Lyrebird (phage profiling)

Lyrebird is a module of SingleM specialized towards the profiling of viruses in metagenomic data. Currently, Lyrebird profiles dsDNA phages belonging to the Caudoviricetes.
Lyrebird is similar to standard microbial SingleM, with some main conceptual differences:
- Since phage lack universal single copy marker genes, Lyrebird uses an expanded set of >500 marker genes, and does not assume each of them is present in each phage.
- Lyrebird uses a more sensitive homology search method to recruit reads to marker gene windows.
- Lyrebird does not use GTDB taxonomy, but instead uses a custom taxonomy based on vConTACT3 analysis of a custom collection of reference sequences derived from ICTV and IMG-VR.
In testing, Lyrebird shows good ability to detect both known and novel phage, and to estimate their relative abundances. In metagenomic datasets, many more phage sequences are detected compared to standard contig-centric methods. A manuscript describing Lyrebird and its applications is in preparation.
The following subcommands are available:
- lyrebird pipe - the main workflow which generates OTU tables and vConTACT3-derived taxonomic profiles.
- lyrebird renew - Given previously generated results, re-run the pipeline with a new reference sequence/taxonomy database.
- lyrebird condense - Given an OTU table, summarise the results into a taxonomic profile.
Lyrebird database versions
Unlike standard SingleM, Lyrebird does not currently maintain backwards
compatibility in its database. It uses a standard SingleM metapackage format,
but the marker genes, window positions and taxonomy strings are specific to the
Lyrebird database version, given the rapid changes in available phage genomes,
marker gene databases and taxonomy. This means that the renew subcommand
cannot be used to update the taxonomy of an archive OTU table generated with a previous version of the Lyrebird database.
v0.3.1
In SingleM/Lyrebird v0.20.0, the default Lyrebird DB is v0.3.1.
- It improves on v0.3.0 by better removal of off-target sequences i.e. microbial homologues of the marker genes that were previously interpreted as being phage.
- It uses 762 marker genes, derived from PHROG v4.1 applied to phage genomes included in ICTV Master Species List (MSL) 38 or IMG-VR v4.1.
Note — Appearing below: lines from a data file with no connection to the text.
(** * Speech_Text_Extraction: the text-to-fields extraction engine of [main.py]

    A shallow embedding of [parse_details] and of the five field extractors
    it calls, together with the parts of the Python run time they rest on:
    [str] methods, the backtracking matcher of the [re] module, [float],
    [round] and exceptions.

    Characters.  A Python [str] is a sequence of code points.  The model
    takes the code points below 256 (Latin-1), one [ascii] per code point,
    and gives every one of them the class it has in CPython ([str.isspace],
    [str.lower], the [\w], [\d] and [\s] of a [str] pattern).  All theorems
    quantify over such texts.  Where a statement reads a test of the code
    ([startswith], a comparison), it is written as the code has it and not
    through what the test comes to on such texts. *)

From Stdlib Require Import Ascii String List ZArith Lia Bool Arith.
From Stdlib Require Import Floats.SpecFloat.
Import ListNotations.

Set Implicit Arguments.

Open Scope list_scope.
Open Scope bool_scope.

(** ** Strings and characters *)

Definition str := list ascii.

(** A string literal of the source. *)
Definition L (s : string) : str := list_ascii_of_string s.

Definition code (c : ascii) : N := N_of_ascii c.

Definition in_range (lo hi : N) (c : ascii) : bool :=
  (lo <=? code c)%N && (code c <=? hi)%N.

Definition is_chr (a c : ascii) : bool := Ascii.eqb a c.

(** [[0-9]], which is also [\d] below code point 256. *)
Definition is_digit : ascii -> bool := in_range 48 57.
(** [[a-z]] *)
Definition is_az : ascii -> bool := in_range 97 122.
(** [[A-Z]] *)
Definition is_AZ : ascii -> bool := in_range 65 90.

(** [str.isspace] of one character, which is also [\s]:
    TAB LF VT FF CR, FS GS RS US, SPACE, NEL and NBSP. *)
Definition is_space (c : ascii) : bool :=
  in_range 9 13 c || in_range 28 32 c
  || (code c =? 133)%N || (code c =? 160)%N.

(** [\w]: alphanumeric ([str.isalnum]) or underscore. *)
Definition is_word (c : ascii) : bool :=
  is_digit c || is_az c || is_AZ c || (code c =? 95)%N
  || (code c =? 170)%N || (code c =? 178)%N || (code c =? 179)%N
  || (code c =? 181)%N || (code c =? 185)%N || (code c =? 186)%N
  || in_range 188 190 c
  || in_range 192 214 c || in_range 216 246 c || in_range 248 255 c.

(** [str.lower] of one character: A-Z and the Latin-1 capitals. *)
Definition lower_char (c : ascii) : ascii :=
  if is_AZ c || in_range 192 214 c || in_range 216 222 c
  then ascii_of_N (code c + 32) else c.

(** [str.lower] *)
Definition lower (s : str) : str := map lower_char s.

(** Leading characters of class [p] removed, and the same at both ends. *)
Fixpoint lstrip_by (p : ascii -> bool) (s : str) : str :=
  match s with
  | c :: s' => if p c then lstrip_by p s' else s
  | [] => []
  end.

Definition strip_by (p : ascii -> bool) (s : str) : str :=
  rev (lstrip_by p (rev (lstrip_by p s))).

(** [str.strip()] with no argument. *)
Definition strip (s : str) : str := strip_by is_space s.

Fixpoint str_eqb (a b : str) : bool :=
  match a, b with
  | [], [] => true
  | x :: a', y :: b' => Ascii.eqb x y && str_eqb a' b'
  | _, _ => false
  end.

(** [str.split()] with no argument: the maximal runs of non-space
    characters.  [cur] is the run being read, reversed. *)
Fixpoint split_aux (cur : str) (s : str) : list str :=
  match s with
  | [] => match cur with [] => [] | _ => [rev cur] end
  | c :: s' =>
      if is_space c
      then match cur with
           | [] => split_aux [] s'
           | _ => rev cur :: split_aux [] s'
           end
      else split_aux (c :: cur) s'
  end.

Definition split (s : str) : list str := split_aux [] s.

(** [sep.join(ws)] *)
Fixpoint join (sep : str) (ws : list str) : str :=
  match ws with
  | [] => []
  | [w] => w
  | w :: ws' => w ++ sep ++ join sep ws'
  end.

(** [s.startswith(p)] *)
Fixpoint startswith (p s : str) : bool :=
  match p, s with
  | [], _ => true
  | a :: p', c :: s' => Ascii.eqb a c && startswith p' s'
  | _ :: _, [] => false
  end.

(** [k in s] on strings: [k] occurs in [s] as a substring. *)
Fixpoint contains (k s : str) : bool :=
  startswith k s ||
  match s with
  | [] => false
  | _ :: s' => contains k s'
  end.

(** [ws[a:b]] for [0 <= a]. *)
Definition slice {A} (ws : list A) (a b : nat) : list A :=
  skipn a (firstn b ws).

(** ** Exceptions *)

Inductive exn : Type :=
| TypeError | ValueError | OverflowError | IndexError | AttributeError.

Inductive result (A : Type) : Type :=
| Ok (a : A)
| Raise (e : exn).
Arguments Ok {A} a.
Arguments Raise {A} e.

Definition bind {A B} (x : result A) (f : A -> result B) : result B :=
  match x with
  | Ok a => f a
  | Raise e => Raise e
  end.

Notation "x <- e1 ;; e2" := (bind e1 (fun x => e2))
  (at level 61, e1 at next level, right associativity).

(** [try: body except Exception: handler] *)
Definition try_except {A} (body : result A) (handler : result A) : result A :=
  match body with
  | Ok a => Ok a
  | Raise _ => handler
  end.

(** [ws[i]] for [0 <= i]. *)
Definition index {A} (ws : list A) (i : nat) : result A :=
  match nth_error ws i with
  | Some w => Ok w
  | None => Raise IndexError
  end.

(** ** The [re] module: a backtracking matcher

    The patterns of [main.py] use literals, classes, sequence, ordered
    alternation, optional groups, greedy repetition of a one-character item,
    capture groups, [\b] and [$].  [Rep p lo hi] is [p{lo,hi}]; [hi = None]
    is an open upper bound. *)

Inductive re : Type :=
| Eps
| Cls (p : ascii -> bool)
| Seq (r1 r2 : re)
| Alt (r1 r2 : re)
| Rep (p : ascii -> bool) (lo : nat) (hi : option nat)
| Grp (n : nat) (r : re)
| Bnd
| Eos.

(** A matcher state: the character before the current position (if any),
    the text from the current position on, and the groups captured so far
    (latest first). *)
Record mstate : Type := MState {
  prev : option ascii;
  rest : str;
  caps : list (nat * str)
}.

Definition is_word_opt (o : option ascii) : bool :=
  match o with
  | Some c => is_word c
  | None => false
  end.

(** [\b]: exactly one side of the position is a word character. *)
Definition at_boundary (st : mstate) : bool :=
  xorb (is_word_opt (prev st)) (is_word_opt (hd_error (rest st))).

(** [$] without MULTILINE: at the end, or before a final line feed. *)
Definition at_eos (st : mstate) : bool :=
  match rest st with
  | [] => true
  | [c] => (code c =? 10)%N
  | _ => false
  end.

Definition or_else {A} (x y : option A) : option A :=
  match x with
  | Some a => Some a
  | None => y
  end.

Section Matcher.
Variable A : Type.

(** Greedy [p{lo,hi}]: take one more character when allowed, and fall
    back to fewer when the rest of the pattern fails. *)
Fixpoint rep (p : ascii -> bool) (lo : nat) (hi : option nat)
         (pv : option ascii) (s : str) (cs : list (nat * str))
         (k : mstate -> option A) {struct s} : option A :=
  let stop := match lo with
              | O => k (MState pv s cs)
              | S _ => None
              end in
  match s with
  | c :: s' =>
      if p c && negb (match hi with Some O => true | _ => false end)
      then or_else (rep p (pred lo) (option_map pred hi) (Some c) s' cs k)
                   stop
      else stop
  | [] => stop
  end.

(** [m r st k]: match [r] at [st], then the rest of the pattern [k];
    the first success in the order of the backtracking search. *)
Fixpoint m (r : re) (st : mstate) (k : mstate -> option A) {struct r}
  : option A :=
  match r with
  | Eps => k st
  | Cls p =>
      match rest st with
      | c :: s' => if p c then k (MState (Some c) s' (caps st)) else None
      | [] => None
      end
  | Seq r1 r2 => m r1 st (fun st' => m r2 st' k)
  | Alt r1 r2 => or_else (m r1 st k) (m r2 st k)
  | Rep p lo hi => rep p lo hi (prev st) (rest st) (caps st) k
  | Grp n r' =>
      m r' st (fun st' =>
        k (MState (prev st') (rest st')
             ((n, firstn (length (rest st) - length (rest st')) (rest st))
                :: caps st')))
  | Bnd => if at_boundary st then k st else None
  | Eos => if at_eos st then k st else None
  end.
End Matcher.

(** A match object: its span, its text and its groups. *)
Record match_obj : Type := Match {
  m_start : nat;
  m_end : nat;
  m_text : str;
  m_caps : list (nat * str);
  m_prev : option ascii;   (* the character before [m_end] *)
  m_rest : str             (* the text from [m_end] on *)
}.

(** [m.group(n)]: [None] for a group that took no part in the match. *)
Fixpoint assoc {B} (n : nat) (l : list (nat * B)) : option B :=
  match l with
  | [] => None
  | (n', v) :: l' => if Nat.eqb n n' then Some v else assoc n l'
  end.

Definition group (mo : match_obj) (n : nat) : option str :=
  assoc n (m_caps mo).

(** One attempt at position [pos]; with [must_advance] an empty match is
    refused (the attempt that follows an empty match). *)
Definition match_at (r : re) (must_advance : bool)
           (pv : option ascii) (s : str) (pos : nat) : option match_obj :=
  m r (MState pv s [])
    (fun st' =>
       let n := length s - length (rest st') in
       if must_advance && Nat.eqb n 0 then None
       else Some (Match pos (pos + n) (firstn n s) (caps st')
                    (prev st') (rest st'))).

(** [re.search]: the first position, left to right, where an attempt
    succeeds. *)
Fixpoint search_from (r : re) (pv : option ascii) (s : str) (pos : nat)
  : option match_obj :=
  match match_at r false pv s pos with
  | Some mo => Some mo
  | None =>
      match s with
      | [] => None
      | c :: s' => search_from r (Some c) s' (S pos)
      end
  end.

Definition search (r : re) (t : str) : option match_obj :=
  search_from r None t 0.

(** The scan shared by [finditer], [findall] and [sub]: the text cut into
    matches and the characters between them.  [skip] counts the characters
    still covered by the last match. *)
Inductive segment : Type :=
| Hit (mo : match_obj)
| Gap (c : ascii).

Fixpoint scan (r : re) (pv : option ascii) (s : str) (pos skip : nat)
  : list segment :=
  let next (gap : bool) (sk : nat) :=
    match s with
    | [] => []
    | c :: s' => (if gap then [Gap c] else []) ++ scan r (Some c) s' (S pos) sk
    end in
  match skip with
  | S sk => next false sk
  | O =>
      match match_at r false pv s pos with
      | None => next true 0
      | Some mo =>
          if Nat.eqb (m_end mo) (m_start mo)
          then Hit mo ::
               match match_at r true pv s pos with
               | None => next true 0
               | Some mo' =>
                   Hit mo' :: next false (pred (m_end mo' - m_start mo'))
               end
          else Hit mo :: next false (pred (m_end mo - m_start mo))
      end
  end.

Fixpoint hits (l : list segment) : list match_obj :=
  match l with
  | [] => []
  | Hit mo :: l' => mo :: hits l'
  | Gap _ :: l' => hits l'
  end.

(** [pattern.finditer(t)] *)
Definition finditer (r : re) (t : str) : list match_obj :=
  hits (scan r None t 0 0).

(** [re.findall(pattern, t)] for a pattern without groups. *)
Definition findall (r : re) (t : str) : list str :=
  map m_text (finditer r t).

(** [re.sub(pattern, repl, t)] for a replacement without group
    references. *)
Definition sub (r : re) (repl : str) (t : str) : str :=
  flat_map (fun sg => match sg with
                      | Hit _ => repl
                      | Gap c => [c]
                      end) (scan r None t 0 0).

(** *** Pattern syntax *)

(** A literal character; under [re.I] it matches both cases.  Among the
    code points below 256 a letter of the patterns of [main.py] has no other
    partner.  (Above them [re.I] gives [i] and [s] one more each, U+0131
    and U+017F, which [str.lower] keeps; they are outside the texts of this
    model.) *)
Definition chr (ci : bool) (c : ascii) : re :=
  if ci then Cls (fun x => Ascii.eqb (lower_char x) (lower_char c))
  else Cls (is_chr c).

(** A literal string. *)
Fixpoint lits (ci : bool) (s : str) : re :=
  match s with
  | [] => Eps
  | [c] => chr ci c
  | c :: s' => Seq (chr ci c) (lits ci s')
  end.

Definition lit (s : string) : re := lits false (L s).
Definition lit_i (s : string) : re := lits true (L s).

(** [r?] (greedy) *)
Definition Opt (r : re) : re := Alt r Eps.
(** [p*] and [p+] on a one-character item *)
Definition Star (p : ascii -> bool) : re := Rep p 0 None.
Definition Plus (p : ascii -> bool) : re := Rep p 1 None.

Fixpoint seqs (l : list re) : re :=
  match l with
  | [] => Eps
  | [r] => r
  | r :: l' => Seq r (seqs l')
  end.

Fixpoint alts (l : list re) : re :=
  match l with
  | [] => Eps
  | [r] => r
  | r :: l' => Alt r (alts l')
  end.

(** [.] without DOTALL *)
Definition dot (c : ascii) : bool := negb (code c =? 10)%N.

(** ** [float] and [round]

    A Python float is an IEEE 754 binary64 number: [spec_float] with
    precision 53 and [emax] 1024, rounded to nearest, ties to even. *)

Definition prec : Z := 53.
Definition emax : Z := 1024.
- It was built from 69,281 95% ANI-dereplicated phage genomes with CheckV completeness >80%.
- 69,405 (99%) of the dereplicated set had at least one marker gene.
- Including genomes without any marker genes, each genome had 13.6 marker genes on average.
- Taxonomy was assigned using vConTACT3 v3.0.0.b65.
v0.3.0
In SingleM/Lyrebird v0.19.0, the default Lyrebird DB was v0.3.0.
- It uses 642 marker genes, derived from PHROG v4.1 applied to phage genomes included in ICTV Master Species List (MSL) 38 or IMG-VR v4.1.
- It was built from 69,281 95% ANI-dereplicated phage genomes with CheckV completeness >80%.
- 65,384 (94%) of the dereplicated set had at least one marker gene.
- Including genomes without any marker genes, each genome had 5.3 marker genes on average.
- Taxonomy was assigned using vConTACT3.
FAQ
How does Lyrebird handle prophages?
Lyrebird does not attempt to differentiate between free phage and prophage in the community profiles it generates. Instead, community profiles contain all phage sequences, regardless of whether they are free or integrated. This is due to the technical limitations of read-centric analysis, where an individual read may be derived from either a free phage or a prophage - determining which is challenging or potentially impossible, at least for short reads.